(** A connection ends. *)
Lemma linear_ended h sv n s i c :
  world sv = (n, s) -> linear h sv -> conns sv !! i = Some c ->
  linear h (mkServer (ended c (n, s)).2 true (<[i:=(ended c (n, s)).1]> (conns sv))).
Proof.
  intros Ew Hl Hi. destruct (li_conns _ _ Hl i c Hi) as [Hn Hf]. pose proof (li_config _ _ Hl) as Hc.
  pose proof (linear_quiet h sv (drop_client (c_client c) s) i (set_state Gone c) Hl) as Hq. rewrite Ew in *.
  apply Hq; [exact Hc|done|exact Hn|by apply follows_gone].
Qed.

Lemma linear_advance h sv i c c' w p m :
  linear h sv -> conns sv !! i = Some c -> advance rs c (world sv) = Some (c', w, p) ->
  all_ask (mkServer w p (<[i:=c']> (conns sv))) -> fresh_draws m -> (w.1 <= m)%nat -> N + Z.of_nat m * C < 2 ^ 61 ->
  exists h', linear (h ++ h') (mkServer w p (<[i:=c']> (conns sv))).
Proof.
  intros Hl Hi Ha Hask Hfr Hm HN. destruct (li_conns _ _ Hl i c Hi) as [Hns Hf].
  destruct (world sv) as [n s] eqn:Ew. pose proof (li_config _ _ Hl) as Hcfg. rewrite Ew in Hcfg. cbn [snd] in Hcfg.
  assert (forall c1, client_namespace (c_client c1) = [] -> follows h i c1 ->
    exists h', linear (h ++ h') (mkServer (n, s) true (<[i:=c1]> (conns sv)))) as Hquiet.
  { intros c1 Hn1 Hf1. exists []. rewrite app_nil_r. pose proof (linear_quiet h sv s i c1 Hl) as Hq. rewrite Ew in Hq.
    by apply Hq. }
  assert (exists h', linear (h ++ h') (mkServer (ended c (n, s)).2 true (<[i:=(ended c (n, s)).1]> (conns sv)))) as Hend.
  { exists []. rewrite app_nil_r. by apply linear_ended. }
  unfold advance in Ha. pose proof Hf as Hf0. unfold follows in Hf. destruct (c_state c) as [tx|l t|] eqn:Es; [| |done].
  - destruct Hf as (Htx & Hp & Ho).
    destruct (parse_cmd rs (c_buf c)) as [[[args k]|]|e| |]; try done; injection Ha as <- <- <-; try exact Hend.
    apply Hquiet; [done|]. assert (exists o, asks C args o) as [o Hargs].
    { specialize (Hask i _ (lookup_insert_eq _ _ _)). cbn [parsed] in Hask. apply Forall_app in Hask as [_ Hask].
      exact (proj1 (Forall_singleton _ _) Hask). }
    destruct (request_task C (c_client c) tx args o Hargs Htx) as (cmd & rest & -> & Et).
    unfold follows. cbn [c_state parsed c_out c_client]. rewrite Et. exists cmd, rest, tx. by rewrite Hp.
  - destruct t as [r tx| |job ab].
    + destruct Hf as (Htx & Hp & Ho). injection Ha as <- <- <-. apply Hquiet; [done|].
      unfold follows. cbn [c_state parsed c_out]. by rewrite replies_reply.
    + destruct Hf as (cmd & args & tx & _ & E & _). discriminate E.
    + destruct Hf as (cmd & args & tx & Htx & E & Hp & Ho).
      assert (exists o, asks C (cmd :: args) o) as [o Hargs].
      { assert (parsed c' = parsed c) as Epc.
        { unfold ended in Ha. destruct (job (n, s)) as [[t1|e1| |] w1];
            (discriminate || by injection Ha as <- <- <-). }
        specialize (Hask i _ (lookup_insert_eq _ _ _)). cbv beta in Hask.
        rewrite Epc, Hp in Hask. apply Forall_app in Hask as [_ Hask].
        exact (proj1 (Forall_singleton _ _) Hask). }
      pose proof (li_store _ _ Hl) as Hst. pose proof (li_count _ _ Hl) as Hct. rewrite Ew in Hst, Hct. cbn [fst snd] in Hst, Hct.
      unfold dispatch_job in E. apply Job_inj in E as [-> ->]. rewrite Hct in Hst.
      destruct (request_runs h n s (c_client c) cmd args o m Hst Hargs Hns) as (s' & R & Hcfg' & Hst');
        [|done|done|].
      { pose proof (run_timed_count (c_client c) cmd args (n, s)) as Hw. cbn [run_command timed_service] in Ha.
        destruct (run_timed (c_client c) cmd args (n, s)) as [[r|e| |] w1];
          (discriminate || (injection Ha as <- <- <-; cbn in *; lia)). }
      cbn [run_command timed_service] in Ha. rewrite R in Ha. injection Ha as <- <- <-.
      set (e := mkEvent i (cmd :: args) o (op_step (op_steps (map he_op h) S0).2 o).1).
      exists [e]. pose proof (linear_ran h sv s' i) as Hran. rewrite Ew in Hran. cbn [fst] in Hran.
      apply Hran; [done|congruence|done|done|done| |done|].
      * replace (length (h ++ [e])) with (Datatypes.S n) by (rewrite length_app; simpl; lia). exact Hst'.
      * unfold follows. cbn [c_state set_state parsed c_out]. rewrite of_conn_app, of_conn_one, decide_True by done.
        rewrite !map_app. cbn [map he_words he_reply e]. by rewrite Hp, Ho.
Qed.

Lemma linear_step h sv sv' m :
  linear h sv -> sv_step sv sv' -> all_ask sv' -> fresh_draws m -> ((world sv').1 <= m)%nat ->
  N + Z.of_nat m * C < 2 ^ 61 -> exists h', linear (h ++ h') sv'.
Proof.
  intros Hl Hs Hask Hfr Hm HN. pose proof (li_pool _ _ Hl) as Hpool. pose proof (li_config _ _ Hl) as Hcfg.
  assert (forall i c s, sh_config s = sh_config s0 -> sh_storage s = sh_storage (world sv).2 ->
    client_namespace (c_client c) = [] -> follows h i c ->
    exists h', linear (h ++ h') (mkServer ((world sv).1, s) true (<[i:=c]> (conns sv)))) as Hquiet.
  { intros i c s H1 H2 H3 H4. exists []. rewrite app_nil_r. by apply linear_quiet. }
  assert (forall i c s, sh_config s = sh_config s0 -> sh_storage s = sh_storage (world sv).2 ->
    conns sv !! i = Some c -> exists h', linear (h ++ h')
      (mkServer (ended c ((world sv).1, s)).2 true (<[i:=(ended c ((world sv).1, s)).1]> (conns sv)))) as Hend.
  { intros i c s H1 H2 H3. destruct (li_conns _ _ Hl i c H3) as [Hn Hf]. apply Hquiet; [done|done|done|].
    by apply follows_gone. }
  assert (world sv = ((world sv).1, (world sv).2)) as Ew by by destruct (world sv).
  destruct Hs as [i cl w Hi Ho|i c chunk Hi Hw|i c Hi Hw|i c ev w Hi Hli Ht|i c l r tx Hi Hb|i c ev w Hi Hli Ht
                 |i c c' w p Hi Hp Ha|i c l job ab Hi Hp Hb|i c l job ab Hi Hp Hb|i c c' w p Hi Hp Hb Ha|w He];
    rewrite ?Hpool in *; try done; try (pose proof (li_conns _ _ Hl i c Hi) as [Hn Hf]).
  - cbn in Ho. injection Ho as <- <-. apply Hquiet; [done|done|cbn [c_client accept client_namespace]; by rewrite Hcfg|].
    unfold follows. cbn. by rewrite (of_conn_unknown h sv i (li_known _ _ Hl) Hi).
  - rewrite Ew. apply Hquiet; done.
  - rewrite Ew. by apply Hend.
  - cbn in Ht. unfold next_message in Ht. destruct (ps_boxes _ !! _) as [[|e q]|]; try done. injection Ht as <- <-.
    apply Hquiet; [done|done|done|]. by apply follows_out; [apply replies_push|].
  - rewrite Ew. by apply Hend.
  - cbn in Ht. unfold next_message in Ht. destruct (ps_boxes _ !! _) as [[|e q]|]; try done. injection Ht as <- <-.
    by apply Hend.
  - by eapply (linear_advance h sv i c).
Qed.

(** ** Runs *)

(** A step of a run in which at most [m] commands are executed. *)
Definition run_step (m : nat) sv sv' : Prop := sv_step sv sv' /\ ((world sv').1 <= m)%nat.

Lemma advance_parsed c w c' w' p : advance rs c w = Some (c', w', p) -> parsed c `prefix_of` parsed c'.
Proof.
  unfold advance, ended. intros H. destruct (c_state c) as [tx|l [r tx| |job ab]|]; [..|done].
  - destruct (parse_cmd rs (c_buf c)) as [[[args n]|]|e| |]; simplify_eq/=; (done || by eexists).
  - by simplify_eq/=.
  - by simplify_eq/=.
  - destruct (job w) as [[t|e| |] w1]; by simplify_eq/=.
Qed.

Lemma step_parsed sv sv' i c :
  sv_step sv sv' -> conns sv !! i = Some c -> exists c', conns sv' !! i = Some c' /\ parsed c `prefix_of` parsed c'.
Proof.
  intros Hs Hi.
  assert (forall j c1 c2, conns sv !! j = Some c1 -> parsed c1 `prefix_of` parsed c2 ->
    exists c', <[j:=c2]> (conns sv) !! i = Some c' /\ parsed c `prefix_of` parsed c') as Hins.
  { intros j c1 c2 Hj Hp. destruct (decide (j = i)) as [->|Hne];
      [rewrite lookup_insert_eq|rewrite lookup_insert_ne by done]; eexists; split; try done. by simplify_eq. }
  destruct Hs as [j cl w Hj Ho|j c1 chunk Hj Hw|j c1 Hj Hw|j c1 ev w Hj Hli Ht|j c1 l r tx Hj Hb|j c1 ev w Hj Hli Ht
                 |j c1 c2 w p Hj Hp Ha|j c1 l job ab Hj Hp Hb|j c1 l job ab Hj Hp Hb|j c1 c2 w p Hj Hp Hb Ha|w He];
    cbn [conns]; try (apply (Hins j c1); [done|]; try done; by eapply advance_parsed).
  - exists c. rewrite lookup_insert_ne by congruence. done.
  - by exists c.
Qed.

Lemma steps_ask m sv sv' : rtc (run_step m) sv sv' -> all_ask sv' -> all_ask sv.
Proof.
  induction 1 as [|sv sv1 sv2 [Hs _] _ IH]; [done|]. intros Hask i c Hi.
  destruct (step_parsed sv sv1 i c Hs Hi) as (c' & Hi' & Hp). specialize (IH Hask i c' Hi').
  cbv beta in IH |- *. destruct Hp as [l E]. rewrite E in IH. by apply Forall_app in IH as [IH _].
Qed.

Lemma linear_run m h sv sv' :
  fresh_draws m -> N + Z.of_nat m * C < 2 ^ 61 -> linear h sv -> rtc (run_step m) sv sv' -> all_ask sv' ->
  exists h', linear (h ++ h') sv'.
Proof.
  intros Hfr HN Hl Hr Hask. revert h Hl. induction Hr as [sv|sv sv1 sv2 [Hs Hm] Hr IH]; intros h Hl.
  - exists []. by rewrite app_nil_r.
  - destruct (linear_step h sv sv1 m Hl Hs (steps_ask m _ _ Hr Hask) Hfr Hm HN) as [h1 Hl1].
    destruct (IH Hask _ Hl1) as [h2 Hl2]. exists (h1 ++ h2). by rewrite app_assoc.
Qed.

> [Task to carry out] Would you copy each line of the records that contains "eapply"?

> [Final answer]
  - by eapply (linear_advance h sv i c).
    cbn [conns]; try (apply (Hins j c1); [done|]; try done; by eapply advance_parsed).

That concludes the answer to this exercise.